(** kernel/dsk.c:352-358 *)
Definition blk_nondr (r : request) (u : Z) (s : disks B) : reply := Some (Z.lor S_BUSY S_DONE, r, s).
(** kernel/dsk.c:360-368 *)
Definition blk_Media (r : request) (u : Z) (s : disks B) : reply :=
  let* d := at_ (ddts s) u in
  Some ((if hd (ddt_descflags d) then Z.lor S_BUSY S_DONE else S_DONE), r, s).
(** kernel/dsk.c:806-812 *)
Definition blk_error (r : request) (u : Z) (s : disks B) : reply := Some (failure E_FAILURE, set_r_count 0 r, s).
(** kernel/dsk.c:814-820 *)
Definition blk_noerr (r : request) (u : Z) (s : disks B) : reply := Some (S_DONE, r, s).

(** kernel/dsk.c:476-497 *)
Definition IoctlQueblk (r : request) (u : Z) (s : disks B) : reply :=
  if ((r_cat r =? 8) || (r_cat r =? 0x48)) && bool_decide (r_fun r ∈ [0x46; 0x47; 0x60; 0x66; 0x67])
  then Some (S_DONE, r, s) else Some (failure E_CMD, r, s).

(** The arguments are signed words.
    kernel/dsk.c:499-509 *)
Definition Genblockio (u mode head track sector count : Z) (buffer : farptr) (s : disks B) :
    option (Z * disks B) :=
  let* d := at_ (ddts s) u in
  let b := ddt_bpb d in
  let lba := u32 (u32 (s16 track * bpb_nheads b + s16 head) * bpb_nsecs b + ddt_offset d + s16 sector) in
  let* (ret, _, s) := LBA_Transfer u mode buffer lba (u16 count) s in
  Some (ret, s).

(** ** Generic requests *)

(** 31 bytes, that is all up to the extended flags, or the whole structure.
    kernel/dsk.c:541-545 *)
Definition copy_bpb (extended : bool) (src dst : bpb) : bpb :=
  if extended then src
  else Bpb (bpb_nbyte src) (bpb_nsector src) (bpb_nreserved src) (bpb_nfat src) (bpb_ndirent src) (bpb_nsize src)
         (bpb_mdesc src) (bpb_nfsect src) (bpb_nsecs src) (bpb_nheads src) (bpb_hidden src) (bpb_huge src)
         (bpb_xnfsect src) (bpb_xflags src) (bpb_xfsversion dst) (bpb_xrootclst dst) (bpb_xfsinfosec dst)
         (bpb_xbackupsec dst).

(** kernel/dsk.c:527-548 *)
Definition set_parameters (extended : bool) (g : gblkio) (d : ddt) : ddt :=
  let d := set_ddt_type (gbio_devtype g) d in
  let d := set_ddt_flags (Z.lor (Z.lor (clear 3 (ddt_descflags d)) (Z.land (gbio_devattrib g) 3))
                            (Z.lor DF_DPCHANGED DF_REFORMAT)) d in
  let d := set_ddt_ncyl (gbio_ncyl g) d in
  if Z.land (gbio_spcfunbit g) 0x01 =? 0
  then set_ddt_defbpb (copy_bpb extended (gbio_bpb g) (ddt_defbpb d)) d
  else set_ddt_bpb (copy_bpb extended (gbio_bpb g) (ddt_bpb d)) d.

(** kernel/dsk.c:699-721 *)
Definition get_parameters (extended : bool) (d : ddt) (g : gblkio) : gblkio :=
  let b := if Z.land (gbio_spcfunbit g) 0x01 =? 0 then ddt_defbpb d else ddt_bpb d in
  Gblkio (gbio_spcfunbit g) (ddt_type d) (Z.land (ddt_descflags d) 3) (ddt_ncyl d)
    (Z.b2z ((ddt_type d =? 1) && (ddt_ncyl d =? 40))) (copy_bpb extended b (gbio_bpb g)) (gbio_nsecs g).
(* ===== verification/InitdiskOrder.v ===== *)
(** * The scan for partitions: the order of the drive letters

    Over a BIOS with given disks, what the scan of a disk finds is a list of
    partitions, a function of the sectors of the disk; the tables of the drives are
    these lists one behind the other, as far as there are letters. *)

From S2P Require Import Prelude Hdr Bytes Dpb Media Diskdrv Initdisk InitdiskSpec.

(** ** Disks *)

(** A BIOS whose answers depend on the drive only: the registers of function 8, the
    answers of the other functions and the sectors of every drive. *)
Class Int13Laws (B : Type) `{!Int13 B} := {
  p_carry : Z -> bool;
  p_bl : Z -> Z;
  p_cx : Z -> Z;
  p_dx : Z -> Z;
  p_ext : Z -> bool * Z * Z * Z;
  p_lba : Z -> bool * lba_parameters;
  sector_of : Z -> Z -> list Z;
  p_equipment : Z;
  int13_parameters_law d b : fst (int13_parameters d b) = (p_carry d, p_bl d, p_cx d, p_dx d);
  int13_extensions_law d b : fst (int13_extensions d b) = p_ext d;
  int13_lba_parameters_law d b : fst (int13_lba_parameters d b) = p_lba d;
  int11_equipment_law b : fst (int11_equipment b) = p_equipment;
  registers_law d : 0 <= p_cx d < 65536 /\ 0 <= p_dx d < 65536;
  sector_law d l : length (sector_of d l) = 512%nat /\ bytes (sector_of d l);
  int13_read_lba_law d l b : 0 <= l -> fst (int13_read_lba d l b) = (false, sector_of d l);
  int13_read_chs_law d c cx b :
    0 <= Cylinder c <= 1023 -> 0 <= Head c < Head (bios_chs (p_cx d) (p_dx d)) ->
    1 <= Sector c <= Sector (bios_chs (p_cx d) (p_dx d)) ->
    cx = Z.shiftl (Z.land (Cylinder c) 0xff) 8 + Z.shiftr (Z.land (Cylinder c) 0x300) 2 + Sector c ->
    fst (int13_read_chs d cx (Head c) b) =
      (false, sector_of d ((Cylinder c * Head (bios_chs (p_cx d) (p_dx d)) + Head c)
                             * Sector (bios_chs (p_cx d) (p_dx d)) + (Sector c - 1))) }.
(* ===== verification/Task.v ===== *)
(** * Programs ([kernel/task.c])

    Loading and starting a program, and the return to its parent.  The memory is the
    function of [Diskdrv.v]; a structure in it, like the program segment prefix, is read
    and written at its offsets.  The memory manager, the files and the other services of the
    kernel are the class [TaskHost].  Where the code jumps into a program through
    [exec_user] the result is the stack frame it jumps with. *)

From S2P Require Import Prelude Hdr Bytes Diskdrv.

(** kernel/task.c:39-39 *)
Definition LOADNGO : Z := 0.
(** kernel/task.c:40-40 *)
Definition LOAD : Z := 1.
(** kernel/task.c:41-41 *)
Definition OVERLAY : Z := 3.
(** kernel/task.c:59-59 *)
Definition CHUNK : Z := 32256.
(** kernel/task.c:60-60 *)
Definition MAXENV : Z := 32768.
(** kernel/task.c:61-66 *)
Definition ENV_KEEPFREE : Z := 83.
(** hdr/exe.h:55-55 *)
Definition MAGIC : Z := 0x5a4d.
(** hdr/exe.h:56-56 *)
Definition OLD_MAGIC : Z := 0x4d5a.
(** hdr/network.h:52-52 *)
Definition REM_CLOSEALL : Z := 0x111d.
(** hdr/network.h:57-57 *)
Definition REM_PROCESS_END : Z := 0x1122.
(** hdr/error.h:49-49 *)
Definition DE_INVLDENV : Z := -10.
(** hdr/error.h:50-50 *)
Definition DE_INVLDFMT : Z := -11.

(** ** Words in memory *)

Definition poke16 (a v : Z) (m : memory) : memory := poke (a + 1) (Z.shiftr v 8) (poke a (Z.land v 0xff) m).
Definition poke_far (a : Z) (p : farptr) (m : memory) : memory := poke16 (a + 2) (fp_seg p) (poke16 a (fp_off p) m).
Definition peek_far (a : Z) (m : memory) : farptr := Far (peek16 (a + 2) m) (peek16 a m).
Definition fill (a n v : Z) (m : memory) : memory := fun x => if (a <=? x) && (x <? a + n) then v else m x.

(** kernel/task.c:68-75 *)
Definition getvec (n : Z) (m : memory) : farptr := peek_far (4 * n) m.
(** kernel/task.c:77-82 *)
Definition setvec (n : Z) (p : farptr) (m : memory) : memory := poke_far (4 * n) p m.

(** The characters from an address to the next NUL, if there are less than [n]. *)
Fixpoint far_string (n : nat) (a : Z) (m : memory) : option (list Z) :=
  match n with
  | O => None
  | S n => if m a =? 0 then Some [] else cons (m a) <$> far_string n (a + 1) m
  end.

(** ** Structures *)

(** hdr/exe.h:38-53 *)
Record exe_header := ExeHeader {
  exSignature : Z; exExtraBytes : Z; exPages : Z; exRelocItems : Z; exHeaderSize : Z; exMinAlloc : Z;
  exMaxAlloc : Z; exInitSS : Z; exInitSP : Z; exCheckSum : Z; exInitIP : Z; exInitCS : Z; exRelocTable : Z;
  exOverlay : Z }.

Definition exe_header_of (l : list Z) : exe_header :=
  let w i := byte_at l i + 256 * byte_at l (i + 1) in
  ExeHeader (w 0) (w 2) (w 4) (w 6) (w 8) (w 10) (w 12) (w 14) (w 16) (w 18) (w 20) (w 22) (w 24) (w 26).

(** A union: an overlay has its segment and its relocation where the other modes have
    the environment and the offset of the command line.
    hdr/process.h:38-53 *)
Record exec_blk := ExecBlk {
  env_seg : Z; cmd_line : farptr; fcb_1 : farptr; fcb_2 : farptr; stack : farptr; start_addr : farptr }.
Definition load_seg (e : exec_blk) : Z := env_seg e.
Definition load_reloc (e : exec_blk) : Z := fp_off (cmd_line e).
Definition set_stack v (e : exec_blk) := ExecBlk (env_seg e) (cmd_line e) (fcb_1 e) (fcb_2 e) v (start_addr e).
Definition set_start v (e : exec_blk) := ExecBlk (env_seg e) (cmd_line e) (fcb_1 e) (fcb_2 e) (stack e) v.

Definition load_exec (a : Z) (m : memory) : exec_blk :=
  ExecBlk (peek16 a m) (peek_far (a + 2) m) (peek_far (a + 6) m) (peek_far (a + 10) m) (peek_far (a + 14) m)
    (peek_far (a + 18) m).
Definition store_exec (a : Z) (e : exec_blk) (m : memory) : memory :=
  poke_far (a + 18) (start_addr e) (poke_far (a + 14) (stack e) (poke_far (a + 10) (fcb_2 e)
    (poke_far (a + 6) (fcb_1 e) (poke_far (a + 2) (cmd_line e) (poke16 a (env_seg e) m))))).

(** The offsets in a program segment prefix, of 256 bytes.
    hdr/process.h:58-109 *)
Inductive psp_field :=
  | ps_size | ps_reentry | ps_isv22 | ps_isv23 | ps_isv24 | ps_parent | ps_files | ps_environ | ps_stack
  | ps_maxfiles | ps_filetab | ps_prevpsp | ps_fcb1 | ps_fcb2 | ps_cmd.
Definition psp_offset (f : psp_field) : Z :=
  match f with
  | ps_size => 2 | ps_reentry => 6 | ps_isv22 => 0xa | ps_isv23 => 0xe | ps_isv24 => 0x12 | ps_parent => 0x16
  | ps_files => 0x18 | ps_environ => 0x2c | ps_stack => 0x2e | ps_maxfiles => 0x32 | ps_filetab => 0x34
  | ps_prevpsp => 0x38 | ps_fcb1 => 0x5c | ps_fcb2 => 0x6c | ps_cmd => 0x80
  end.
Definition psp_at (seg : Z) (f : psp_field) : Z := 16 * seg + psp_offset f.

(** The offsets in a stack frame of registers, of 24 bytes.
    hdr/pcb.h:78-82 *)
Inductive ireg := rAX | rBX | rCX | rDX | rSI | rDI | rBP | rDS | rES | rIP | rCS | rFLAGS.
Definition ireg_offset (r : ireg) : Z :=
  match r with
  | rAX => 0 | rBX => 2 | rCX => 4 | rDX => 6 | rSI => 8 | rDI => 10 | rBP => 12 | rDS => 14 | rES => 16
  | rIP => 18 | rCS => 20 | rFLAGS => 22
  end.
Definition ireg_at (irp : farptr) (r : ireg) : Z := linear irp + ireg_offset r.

--

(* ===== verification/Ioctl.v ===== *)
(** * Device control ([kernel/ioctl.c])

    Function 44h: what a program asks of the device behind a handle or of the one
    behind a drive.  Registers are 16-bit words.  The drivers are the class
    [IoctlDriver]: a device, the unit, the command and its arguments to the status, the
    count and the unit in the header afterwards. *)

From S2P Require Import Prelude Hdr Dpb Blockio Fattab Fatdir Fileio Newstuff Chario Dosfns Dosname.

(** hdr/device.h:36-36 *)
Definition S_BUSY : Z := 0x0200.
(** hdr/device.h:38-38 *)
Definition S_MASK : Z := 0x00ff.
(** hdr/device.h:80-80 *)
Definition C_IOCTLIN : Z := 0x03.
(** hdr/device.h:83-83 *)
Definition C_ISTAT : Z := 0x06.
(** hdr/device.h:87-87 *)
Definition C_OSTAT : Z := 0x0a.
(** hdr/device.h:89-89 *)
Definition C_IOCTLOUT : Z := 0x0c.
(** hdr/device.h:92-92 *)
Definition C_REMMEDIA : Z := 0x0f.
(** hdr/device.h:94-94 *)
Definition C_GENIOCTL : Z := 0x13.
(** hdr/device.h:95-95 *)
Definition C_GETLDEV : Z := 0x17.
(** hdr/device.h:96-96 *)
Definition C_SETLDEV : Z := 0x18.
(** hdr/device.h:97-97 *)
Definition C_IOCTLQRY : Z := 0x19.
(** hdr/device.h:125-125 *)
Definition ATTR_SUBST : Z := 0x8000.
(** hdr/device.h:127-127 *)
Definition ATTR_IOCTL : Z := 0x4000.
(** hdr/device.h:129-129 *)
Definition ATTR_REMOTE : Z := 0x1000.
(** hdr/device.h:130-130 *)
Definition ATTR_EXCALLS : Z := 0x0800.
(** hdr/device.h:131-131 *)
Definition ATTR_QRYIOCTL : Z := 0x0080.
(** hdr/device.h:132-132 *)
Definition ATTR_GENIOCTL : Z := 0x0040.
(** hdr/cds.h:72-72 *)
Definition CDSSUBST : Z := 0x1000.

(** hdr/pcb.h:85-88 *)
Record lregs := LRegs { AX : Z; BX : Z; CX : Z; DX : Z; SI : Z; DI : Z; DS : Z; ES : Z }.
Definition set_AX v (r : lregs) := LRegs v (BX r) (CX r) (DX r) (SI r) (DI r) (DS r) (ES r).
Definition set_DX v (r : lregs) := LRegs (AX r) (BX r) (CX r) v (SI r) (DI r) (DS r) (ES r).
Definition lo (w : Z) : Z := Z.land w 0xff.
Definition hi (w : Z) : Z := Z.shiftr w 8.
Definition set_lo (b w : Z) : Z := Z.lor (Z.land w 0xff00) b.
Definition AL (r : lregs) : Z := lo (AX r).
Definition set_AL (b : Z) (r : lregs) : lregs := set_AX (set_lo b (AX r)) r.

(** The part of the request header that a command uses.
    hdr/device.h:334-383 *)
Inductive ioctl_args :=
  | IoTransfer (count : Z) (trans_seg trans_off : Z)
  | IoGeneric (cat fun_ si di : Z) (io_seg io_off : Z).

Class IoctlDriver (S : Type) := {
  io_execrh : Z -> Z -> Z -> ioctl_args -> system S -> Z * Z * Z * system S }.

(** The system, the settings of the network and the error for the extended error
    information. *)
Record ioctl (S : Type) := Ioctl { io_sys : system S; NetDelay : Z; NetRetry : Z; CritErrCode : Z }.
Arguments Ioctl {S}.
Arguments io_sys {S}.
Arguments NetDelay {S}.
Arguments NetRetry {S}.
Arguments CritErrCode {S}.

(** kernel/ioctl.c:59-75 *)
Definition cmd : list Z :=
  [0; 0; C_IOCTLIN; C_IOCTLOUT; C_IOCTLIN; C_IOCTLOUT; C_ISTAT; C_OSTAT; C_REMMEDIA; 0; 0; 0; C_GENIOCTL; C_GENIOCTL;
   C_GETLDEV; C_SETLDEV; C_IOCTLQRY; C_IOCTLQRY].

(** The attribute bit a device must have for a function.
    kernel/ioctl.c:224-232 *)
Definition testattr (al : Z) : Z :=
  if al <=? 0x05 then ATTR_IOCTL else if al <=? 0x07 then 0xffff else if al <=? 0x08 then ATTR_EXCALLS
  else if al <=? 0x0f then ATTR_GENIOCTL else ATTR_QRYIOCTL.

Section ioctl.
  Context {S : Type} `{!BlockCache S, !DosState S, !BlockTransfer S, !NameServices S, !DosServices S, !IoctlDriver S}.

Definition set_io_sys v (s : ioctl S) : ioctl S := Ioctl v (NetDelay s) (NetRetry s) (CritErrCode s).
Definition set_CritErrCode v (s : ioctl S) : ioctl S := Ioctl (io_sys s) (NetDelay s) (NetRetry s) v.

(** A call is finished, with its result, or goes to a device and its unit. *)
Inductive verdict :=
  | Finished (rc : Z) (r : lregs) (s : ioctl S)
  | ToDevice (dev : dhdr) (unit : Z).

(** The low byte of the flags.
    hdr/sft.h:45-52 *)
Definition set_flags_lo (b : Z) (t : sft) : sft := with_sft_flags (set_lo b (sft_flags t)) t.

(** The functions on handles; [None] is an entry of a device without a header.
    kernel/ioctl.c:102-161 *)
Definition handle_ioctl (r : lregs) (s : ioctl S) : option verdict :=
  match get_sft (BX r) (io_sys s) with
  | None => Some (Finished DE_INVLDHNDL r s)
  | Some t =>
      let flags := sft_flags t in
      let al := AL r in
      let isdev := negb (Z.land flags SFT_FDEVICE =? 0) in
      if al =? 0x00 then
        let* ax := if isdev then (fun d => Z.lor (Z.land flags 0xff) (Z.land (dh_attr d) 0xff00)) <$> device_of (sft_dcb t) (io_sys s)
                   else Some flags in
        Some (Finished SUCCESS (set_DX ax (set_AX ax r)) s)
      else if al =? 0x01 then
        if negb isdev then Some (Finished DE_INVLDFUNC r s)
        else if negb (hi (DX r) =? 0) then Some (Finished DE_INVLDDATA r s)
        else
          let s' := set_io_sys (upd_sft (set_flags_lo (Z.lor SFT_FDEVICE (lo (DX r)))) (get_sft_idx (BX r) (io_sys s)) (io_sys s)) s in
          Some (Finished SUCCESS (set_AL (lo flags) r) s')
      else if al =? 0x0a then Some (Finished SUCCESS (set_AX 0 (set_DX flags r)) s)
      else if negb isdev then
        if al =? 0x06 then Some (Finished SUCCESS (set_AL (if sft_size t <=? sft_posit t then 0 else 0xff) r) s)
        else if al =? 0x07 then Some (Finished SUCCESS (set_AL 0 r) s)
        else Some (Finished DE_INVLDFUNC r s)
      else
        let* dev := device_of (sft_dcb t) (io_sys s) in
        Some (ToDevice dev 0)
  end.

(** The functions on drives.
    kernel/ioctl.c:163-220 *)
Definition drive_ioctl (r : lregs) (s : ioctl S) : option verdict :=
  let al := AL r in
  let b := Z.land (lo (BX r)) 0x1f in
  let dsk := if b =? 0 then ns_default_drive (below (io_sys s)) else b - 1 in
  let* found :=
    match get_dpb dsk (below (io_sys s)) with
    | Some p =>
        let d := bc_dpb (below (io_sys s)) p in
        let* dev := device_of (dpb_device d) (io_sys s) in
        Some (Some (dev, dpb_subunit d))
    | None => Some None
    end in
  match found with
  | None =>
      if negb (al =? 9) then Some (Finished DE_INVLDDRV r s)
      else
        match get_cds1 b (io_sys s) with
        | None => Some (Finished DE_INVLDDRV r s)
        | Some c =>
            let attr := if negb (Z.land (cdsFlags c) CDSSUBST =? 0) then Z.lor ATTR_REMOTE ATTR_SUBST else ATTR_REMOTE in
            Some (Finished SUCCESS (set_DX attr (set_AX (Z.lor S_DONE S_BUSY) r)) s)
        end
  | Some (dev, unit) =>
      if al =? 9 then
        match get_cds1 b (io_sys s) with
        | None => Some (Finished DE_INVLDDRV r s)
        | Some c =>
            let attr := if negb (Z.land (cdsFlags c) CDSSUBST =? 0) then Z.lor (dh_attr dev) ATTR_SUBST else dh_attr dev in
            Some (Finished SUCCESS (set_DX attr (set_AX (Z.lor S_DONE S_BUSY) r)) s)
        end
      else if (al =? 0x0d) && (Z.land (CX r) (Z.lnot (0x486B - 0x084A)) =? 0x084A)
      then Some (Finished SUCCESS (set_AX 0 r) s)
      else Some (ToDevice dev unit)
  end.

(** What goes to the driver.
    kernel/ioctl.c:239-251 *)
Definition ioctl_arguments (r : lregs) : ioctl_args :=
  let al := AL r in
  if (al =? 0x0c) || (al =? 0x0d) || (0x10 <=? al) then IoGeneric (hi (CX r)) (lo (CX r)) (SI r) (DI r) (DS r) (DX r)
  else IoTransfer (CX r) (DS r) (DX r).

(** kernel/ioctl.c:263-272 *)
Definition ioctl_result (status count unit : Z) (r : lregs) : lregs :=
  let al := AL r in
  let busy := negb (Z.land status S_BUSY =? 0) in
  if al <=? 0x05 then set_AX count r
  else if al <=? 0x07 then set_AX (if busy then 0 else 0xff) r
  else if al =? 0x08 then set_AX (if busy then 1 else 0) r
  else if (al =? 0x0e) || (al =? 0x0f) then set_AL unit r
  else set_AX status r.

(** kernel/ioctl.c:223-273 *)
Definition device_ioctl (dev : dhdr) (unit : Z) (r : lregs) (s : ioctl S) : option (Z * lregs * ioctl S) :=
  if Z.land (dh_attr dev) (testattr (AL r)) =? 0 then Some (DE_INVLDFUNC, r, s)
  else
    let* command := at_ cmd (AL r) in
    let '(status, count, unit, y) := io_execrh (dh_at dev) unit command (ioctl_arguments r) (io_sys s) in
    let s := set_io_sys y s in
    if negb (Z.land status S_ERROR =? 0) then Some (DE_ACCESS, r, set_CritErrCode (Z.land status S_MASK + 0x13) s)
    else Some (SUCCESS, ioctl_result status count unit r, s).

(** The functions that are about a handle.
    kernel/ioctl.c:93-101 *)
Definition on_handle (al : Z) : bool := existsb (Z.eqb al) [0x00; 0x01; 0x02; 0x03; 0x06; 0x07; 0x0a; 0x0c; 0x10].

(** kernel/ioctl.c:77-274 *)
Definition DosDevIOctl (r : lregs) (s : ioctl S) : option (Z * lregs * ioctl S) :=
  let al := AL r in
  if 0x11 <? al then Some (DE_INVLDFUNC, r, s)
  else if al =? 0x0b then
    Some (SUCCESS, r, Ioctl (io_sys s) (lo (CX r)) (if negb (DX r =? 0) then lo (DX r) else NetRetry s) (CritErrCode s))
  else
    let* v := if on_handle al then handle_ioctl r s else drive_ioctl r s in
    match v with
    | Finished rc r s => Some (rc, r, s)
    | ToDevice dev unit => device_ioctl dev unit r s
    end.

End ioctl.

--

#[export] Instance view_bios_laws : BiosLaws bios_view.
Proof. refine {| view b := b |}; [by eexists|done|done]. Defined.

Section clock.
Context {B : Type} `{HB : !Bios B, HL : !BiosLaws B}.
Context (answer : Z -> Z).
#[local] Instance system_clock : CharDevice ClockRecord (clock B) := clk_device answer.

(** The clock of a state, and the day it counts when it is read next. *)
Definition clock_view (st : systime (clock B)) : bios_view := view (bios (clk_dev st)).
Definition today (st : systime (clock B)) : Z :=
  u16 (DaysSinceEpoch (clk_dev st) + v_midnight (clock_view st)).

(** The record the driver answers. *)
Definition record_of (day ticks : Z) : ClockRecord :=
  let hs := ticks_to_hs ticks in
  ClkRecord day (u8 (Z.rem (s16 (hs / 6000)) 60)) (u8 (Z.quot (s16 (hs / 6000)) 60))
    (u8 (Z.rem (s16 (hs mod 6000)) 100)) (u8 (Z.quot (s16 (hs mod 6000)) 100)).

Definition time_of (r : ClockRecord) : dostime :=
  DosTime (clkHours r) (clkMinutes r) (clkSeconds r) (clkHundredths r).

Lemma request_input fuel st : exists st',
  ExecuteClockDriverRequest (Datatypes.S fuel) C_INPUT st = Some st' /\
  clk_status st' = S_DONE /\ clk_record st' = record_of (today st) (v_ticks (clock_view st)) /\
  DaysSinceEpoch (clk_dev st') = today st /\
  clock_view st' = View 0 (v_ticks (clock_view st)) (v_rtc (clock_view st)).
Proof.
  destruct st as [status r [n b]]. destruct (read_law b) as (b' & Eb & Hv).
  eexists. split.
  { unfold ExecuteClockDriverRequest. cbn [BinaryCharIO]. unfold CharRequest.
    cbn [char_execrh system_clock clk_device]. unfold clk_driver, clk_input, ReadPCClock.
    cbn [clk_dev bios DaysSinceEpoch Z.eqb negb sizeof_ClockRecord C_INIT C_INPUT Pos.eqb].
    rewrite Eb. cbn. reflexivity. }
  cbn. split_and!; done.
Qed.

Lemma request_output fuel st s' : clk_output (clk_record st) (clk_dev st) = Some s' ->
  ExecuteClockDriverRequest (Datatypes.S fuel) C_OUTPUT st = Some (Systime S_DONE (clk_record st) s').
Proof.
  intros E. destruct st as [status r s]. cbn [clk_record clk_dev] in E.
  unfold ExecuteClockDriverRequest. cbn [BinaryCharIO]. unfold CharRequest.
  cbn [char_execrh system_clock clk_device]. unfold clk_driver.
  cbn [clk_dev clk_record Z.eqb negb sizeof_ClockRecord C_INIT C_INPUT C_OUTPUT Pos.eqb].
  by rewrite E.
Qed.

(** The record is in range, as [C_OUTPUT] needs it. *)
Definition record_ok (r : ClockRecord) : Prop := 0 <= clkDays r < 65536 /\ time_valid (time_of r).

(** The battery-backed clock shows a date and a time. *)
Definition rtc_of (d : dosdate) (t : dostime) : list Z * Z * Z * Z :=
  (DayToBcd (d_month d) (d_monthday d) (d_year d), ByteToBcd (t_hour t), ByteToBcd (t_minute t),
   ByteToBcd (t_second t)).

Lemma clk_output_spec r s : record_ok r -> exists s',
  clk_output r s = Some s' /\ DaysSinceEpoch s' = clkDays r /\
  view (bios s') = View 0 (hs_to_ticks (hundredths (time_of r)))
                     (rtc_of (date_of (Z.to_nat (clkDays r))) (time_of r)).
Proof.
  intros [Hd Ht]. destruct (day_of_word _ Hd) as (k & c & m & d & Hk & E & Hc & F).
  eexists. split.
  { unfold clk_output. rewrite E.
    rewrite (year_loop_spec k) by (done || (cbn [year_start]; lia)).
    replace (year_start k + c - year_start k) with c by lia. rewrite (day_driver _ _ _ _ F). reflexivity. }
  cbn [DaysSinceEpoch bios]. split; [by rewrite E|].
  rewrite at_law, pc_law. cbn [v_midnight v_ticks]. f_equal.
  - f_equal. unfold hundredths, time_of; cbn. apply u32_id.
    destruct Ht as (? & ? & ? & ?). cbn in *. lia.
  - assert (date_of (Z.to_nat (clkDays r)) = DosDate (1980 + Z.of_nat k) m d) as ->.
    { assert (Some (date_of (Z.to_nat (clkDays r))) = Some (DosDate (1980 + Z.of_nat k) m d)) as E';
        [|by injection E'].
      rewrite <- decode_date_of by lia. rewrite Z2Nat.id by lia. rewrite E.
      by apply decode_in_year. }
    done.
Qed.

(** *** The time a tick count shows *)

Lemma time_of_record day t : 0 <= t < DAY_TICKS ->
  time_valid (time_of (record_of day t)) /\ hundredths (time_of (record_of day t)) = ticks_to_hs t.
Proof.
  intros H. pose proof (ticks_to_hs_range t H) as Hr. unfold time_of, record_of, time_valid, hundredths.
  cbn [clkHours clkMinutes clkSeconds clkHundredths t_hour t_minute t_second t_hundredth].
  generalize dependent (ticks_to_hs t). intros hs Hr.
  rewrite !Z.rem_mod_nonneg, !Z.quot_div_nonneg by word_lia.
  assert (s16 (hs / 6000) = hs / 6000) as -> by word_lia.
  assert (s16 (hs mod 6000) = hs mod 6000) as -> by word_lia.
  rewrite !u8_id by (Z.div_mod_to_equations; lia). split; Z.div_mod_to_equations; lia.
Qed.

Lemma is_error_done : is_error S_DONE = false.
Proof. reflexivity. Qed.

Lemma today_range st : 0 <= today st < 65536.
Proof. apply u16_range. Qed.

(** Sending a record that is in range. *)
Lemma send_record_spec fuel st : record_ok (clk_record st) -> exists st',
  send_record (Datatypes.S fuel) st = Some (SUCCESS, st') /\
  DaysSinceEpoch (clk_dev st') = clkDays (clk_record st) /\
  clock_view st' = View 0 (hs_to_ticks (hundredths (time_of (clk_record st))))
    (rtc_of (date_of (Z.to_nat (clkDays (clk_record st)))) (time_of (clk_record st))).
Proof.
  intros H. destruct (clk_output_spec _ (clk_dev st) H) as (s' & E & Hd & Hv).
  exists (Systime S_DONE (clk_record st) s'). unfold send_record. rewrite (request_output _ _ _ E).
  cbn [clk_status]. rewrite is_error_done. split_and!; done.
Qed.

• [What you should do]: Show, from the listing above, every line holding the word "IoctlDriver".

• [Exercise solution]:
    [IoctlDriver]: a device, the unit, the command and its arguments to the status, the
Class IoctlDriver (S : Type) := {
  Context {S : Type} `{!BlockCache S, !DosState S, !BlockTransfer S, !NameServices S, !DosServices S, !IoctlDriver S}.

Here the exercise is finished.